Avorian pris une grande inspiration, ferma les yeux, se concentra. Puis, il prononça des mots dans la langue des fées. Un rayon de lumière émeraude entra dans ma profonde plaie, le sang cessa de couler, la chair se reconstituait peu à peu. Après quelques minutes, la blessure se refermait complètement, sans laisser de cicatrices.

 Mais je ne me réveillais pas.

– S’il vous plaît, donnez-lui à boire ! supplia Avorian, les larmes recommençant à poindre dans ses yeux.

 Conciliant, le chef lança une gourde recouverte d’une peau de bête à Avorian. Celui-ci essaya de me faire avaler de l’eau – en vain. Rien ne se passa. Je ne pouvais même pas déglutir. Mon âme continuait à voler dans la pièce, un peu affolée, incapable de retourner dans mon corps. J’étais coincée dans les airs. C’était pénible !
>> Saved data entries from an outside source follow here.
(** * Real-time transcription demo client: model and verification

    A shallow embedding of the two source files of the repository:

    - [src/lib/api.ts]   : [fetchWebSocketToken], the HTTP token fetch;
    - the client component ([TranscriptionClient]): [initializeTranscription],
      the WebSocket handlers, the [onaudioprocess] PCM conversion,
      [stopTranscription] and [clearTranscript].

    Part I holds the model (modules [Pcm], [JS], [Api], [Client]); Part II the
    theorems C1-C10 about it, followed by further properties X1-X17.  Console
    logging changes no state and is modelled only where evaluating its
    arguments can throw.  Strings are sequences of bytes. *)

From Stdlib Require Import ZArith QArith Lia Bool List String Ascii Zpower.
From Stdlib Require Import DecimalString SpecFloat.
From stdpp Require Import base list.
Import ListNotations.
Local Open Scope Z_scope.
Set Warnings "-register-all".

(* ===================================================================== *)
(** * Part I: the model                                                   *)
(* ===================================================================== *)

(** ** The audio path: Float32 samples to 16-bit PCM *)

Module Pcm.

(** A JavaScript Number is an IEEE 754 binary64; a [Float32Array] element a
    binary32.  Both are [spec_float] data of the Standard Library, whose
    operations ([SFmul], [SFcompare], [binary_round]) take the precision and
    the exponent bound of the format. *)
Definition prec : Z := 53.
Definition emax : Z := 1024.
Definition f32_prec : Z := 24.
Definition f32_emax : Z := 128.

(** An integer literal ([1], [-1], [0x7FFF]) as a Number. *)
Definition Number_of_Z (z : Z) : spec_float := binary_normalize prec emax z 0 false.

(** Reading [inputData[i]]: the binary32 element widened to a Number. *)
Definition f32_to_Number (x : spec_float) : spec_float :=
  match x with
  | S754_finite s m e => binary_round prec emax s m e
  | _ => x
  end.

(** [Math.min] and [Math.max] of two Numbers: [NaN] when either is, and
    [-0] below [+0]. *)
Definition Math_min (a b : spec_float) : spec_float :=
  match a, b with
  | S754_nan, _ | _, S754_nan => S754_nan
  | S754_zero sa, S754_zero sb => S754_zero (sa || sb)
  | _, _ => if SFltb b a then b else a
  end.

Definition Math_max (a b : spec_float) : spec_float :=
  match a, b with
  | S754_nan, _ | _, S754_nan => S754_nan
  | S754_zero sa, S754_zero sb => S754_zero (sa && sb)
  | _, _ => if SFltb a b then b else a
  end.

(** The integer part of a Number, toward zero; [0] for [NaN], the zeros and
    the infinities, as [ToInt16] takes them. *)
Definition truncate (x : spec_float) : Z :=
  match x with
  | S754_finite s m e =>
      let a := match e with
               | Zneg k => Z.shiftr (Zpos m) (Zpos k)
               | _ => Z.shiftl (Zpos m) e
               end in
      if s then - a else a
  | _ => 0
  end.

(** [ToInt16], the conversion of a store into an [Int16Array]. *)
Definition ToInt16 (x : spec_float) : Z :=
  let int16bit := (truncate x) mod 2 ^ 16 in
  if 2 ^ 15 <=? int16bit then int16bit - 2 ^ 16 else int16bit.

(** The three literals as binary64 data: [1] and [-1] are [2^52 * 2^-52]
    with either sign, [0x7FFF] is [32767 * 2^38 * 2^-38]. *)
Definition one : spec_float := S754_finite false 4503599627370496 (-52).
Definition minus_one : spec_float := S754_finite true 4503599627370496 (-52).
Definition x7FFF : spec_float := S754_finite false 9006924376834048 (-38).

(** One iteration of the loop body:
    [clamped = Math.max(-1, Math.min(1, inputData[i]));
     pcmData[i] = clamped * 0x7FFF]. *)
Definition convert_sample (s : spec_float) : Z :=
  let clamped :=
    Math_max (Number_of_Z (-1)) (Math_min (Number_of_Z 1) (f32_to_Number s)) in
  ToInt16 (SFmul prec emax clamped (Number_of_Z 32767)).

(** The [for] loop over [i], storing into [pcmData] in place. *)
Fixpoint fill (inputData : list spec_float) (pcmData : list Z) (i remaining : nat)
  : list Z :=
  match remaining with
  | O => pcmData
  | S r =>
      match inputData !! i with
      | Some x => fill inputData (<[i := convert_sample x]> pcmData) (S i) r
      | None => pcmData
      end
  end.

(** [new Int16Array(inputData.length)] (zero-filled), then the loop. *)
Definition to_pcm (inputData : list spec_float) : list Z :=
  fill inputData (replicate (length inputData) 0) 0 (length inputData).

(** The two bytes of an [Int16Array] element in its buffer: two's complement,
    low byte first (typed arrays use the platform's byte order, little-endian
    on the platforms browsers run on). *)
Definition Int16_bytes (v : Z) : list Z :=
  let u := v mod 2 ^ 16 in [u mod 256; u / 256].

(** [pcmData.buffer]. *)
Definition buffer (pcmData : list Z) : list Z := flat_map Int16_bytes pcmData.

(** Reading a buffer back as little-endian signed 16-bit samples. *)
Fixpoint decode (bytes : list Z) : list Z :=
  match bytes with
  | lo :: hi :: rest =>
      let u := lo + 256 * hi in
      (if 2 ^ 15 <=? u then u - 2 ^ 16 else u) :: decode rest
  | _ => []
  end.

(** The binary32 data [1.0] and [-1.0]. *)
Definition f32_one : spec_float := S754_finite false 8388608 (-23).
Definition f32_minus_one : spec_float := S754_finite true 8388608 (-23).

(** *** The formula of the specification, over exact rationals *)

Inductive sample_value := NegInfinity | Real (q : Q) | PosInfinity.

(** The rational a finite datum denotes: [(-1)^s * m * 2^e]. *)
Definition F2Q (x : spec_float) : Q :=
  match x with
  | S754_finite s m e =>
      let n := if s then Zneg m else Zpos m in
      match e with
      | Zneg k => n # (2 ^ k)
      | _ => inject_Z (n * 2 ^ e)
      end
  | _ => 0%Q
  end.

(** [None] for [NaN], which denotes no number. *)
Definition value_of (x : spec_float) : option sample_value :=
  match x with
  | S754_nan => None
  | S754_infinity s => Some (if s then NegInfinity else PosInfinity)
  | _ => Some (Real (F2Q x))
  end.

Definition clamp (v : sample_value) (lo hi : Q) : Q :=
  match v with
  | NegInfinity => lo
  | PosInfinity => hi
  | Real q => if Qle_bool q lo then lo else if Qle_bool hi q then hi else q
  end.

Definition round_toward_zero (q : Q) : Z := Z.quot (Qnum q) (Zpos (Qden q)).

(** [sample_i16 = round_toward_zero(clamp(sample_f32, -1.0, 1.0) * 32767)]. *)
Definition spec_sample_i16 (v : sample_value) : Z :=
  round_toward_zero (clamp v (-1) 1 * 32767)%Q.

End Pcm.

(** ** JavaScript values, as [JSON.parse] produces them *)

Module JS.

(** A Number is an IEEE 754 binary64 datum. *)
Inductive value :=
| VUndefined
| VNull
| VBool (b : bool)
| VNum (x : spec_float)
| VStr (s : string)
| VArr (xs : list value)
| VObj (fields : list (string * value)).

(** Thrown values are [Error] objects: a name and a message. *)
Record JsError := mkError { name : string; message : string }.

(** The outcome of a call that may throw (or of an awaited promise). *)
Inductive result (A : Type) :=
| Ok (a : A)
| Threw (e : JsError).
Arguments Ok {A} a.
Arguments Threw {A} e.

Definition fails {A : Type} (r : result A) : bool :=
  match r with Ok _ => false | Threw _ => true end.

Definition is_empty (s : string) : bool :=
  match s with EmptyString => true | String _ _ => false end.

(** [ToBoolean]: the zeros and [NaN] are the falsy Numbers. *)
Definition truthy (v : value) : bool :=
  match v with
  | VUndefined | VNull => false
  | VBool b => b
  | VNum x => match x with S754_zero _ | S754_nan => false | _ => true end
  | VStr s => negb (is_empty s)
  | VArr _ | VObj _ => true
  end.

Definition nullish (v : value) : bool :=
  match v with VUndefined | VNull => true | _ => false end.

Fixpoint lookup (k : string) (fields : list (string * value)) : value :=
  match fields with
  | [] => VUndefined
  | (k', v) :: rest => if String.eqb k k' then v else lookup k rest
  end.

(** The object has an own property of that name. *)
Fixpoint has_key (k : string) (fields : list (string * value)) : bool :=
  match fields with
  | [] => false
  | (k', _) :: rest => String.eqb k k' || has_key k rest
  end.

Definition digit_of (c : ascii) : option nat :=
  let n := nat_of_ascii c in
  if ((48 <=? n) && (n <=? 57))%nat then Some (n - 48)%nat else None.

Fixpoint digits_value (s : string) (acc : nat) : option nat :=
  match s with
  | EmptyString => Some acc
  | String c rest =>
      match digit_of c with
      | Some d => digits_value rest (10 * acc + d)%nat
      | None => None
      end
  end.

(** A property key that is a canonical array index: decimal digits with no
    leading zero. *)
Definition index_of_key (k : string) : option nat :=
  match k with
  | EmptyString => None
  | String c rest =>
      if Ascii.eqb c "0"%char
      then (if is_empty rest then Some 0%nat else None)
      else digits_value k 0
  end.

(** A length as a Number. *)
Definition Number_of_nat (n : nat) : spec_float := Pcm.Number_of_Z (Z.of_nat n).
 Avorian mit alors ses mains sur ma tête, il n’abandonnait pas. Cette fois l’expression de son visage reflétait la tristesse et le désespoir.

– Kiarah ! Fais un effort… réveille-toi ! Je veux que tu vives ! Ne me laisse pas, reviens ! cria Avorian, déterminé à me rendre mon souffle.

« C’est malin… c’est trop tard », lui lança le chef d’un air aussi énervé que dédaigneux, comme si c’était de sa faute.

– Non ! continua Avorian, ne renonçant toujours pas. Elle ne peut pas mourir de toute façon, elle n’en a pas le droit ! C’était notre seul espoir ! Notre seule chance ! La dernière…

 Avorian ne put terminer sa phrase. Il pleurait à chaudes larmes. Celles-ci coulaient sur mon corps inerte. Mon âme entendait les appels acharnés et désespérés d’Avorian, mais quelque chose l’empêchait de revenir. Et finalement, elle s’en allait à présent vers les étoiles. Je volais à une vitesse impressionnante dans l’espace, de plus en plus haut, sans aucune pensée, pas même consciente de ma mort. Des lumières défilaient à côté de moi. Je planais parmi les astres, dans le cosmos.

 Au loin, je distinguais un magnifique royaume lumineux. Son architecture était époustouflante, sublime, indescriptible, au-delà même de notre imagination et de notre conception de la beauté.

 Ce grand royaume phosphorescent flottait au milieu du tout et du rien, resplendissant dans l’espace. Une émotion intense émergeait en moi. Cet endroit m’attirait, m’aspirait même, comme un aimant. Mais quelque chose me retenait, ne voulant pas que j’entre là-bas maintenant, suppliant que je revienne. Cette voix que je connaissais si bien et que je chérissais tant.

 Non, ce n’était pas mon heure, pas encore.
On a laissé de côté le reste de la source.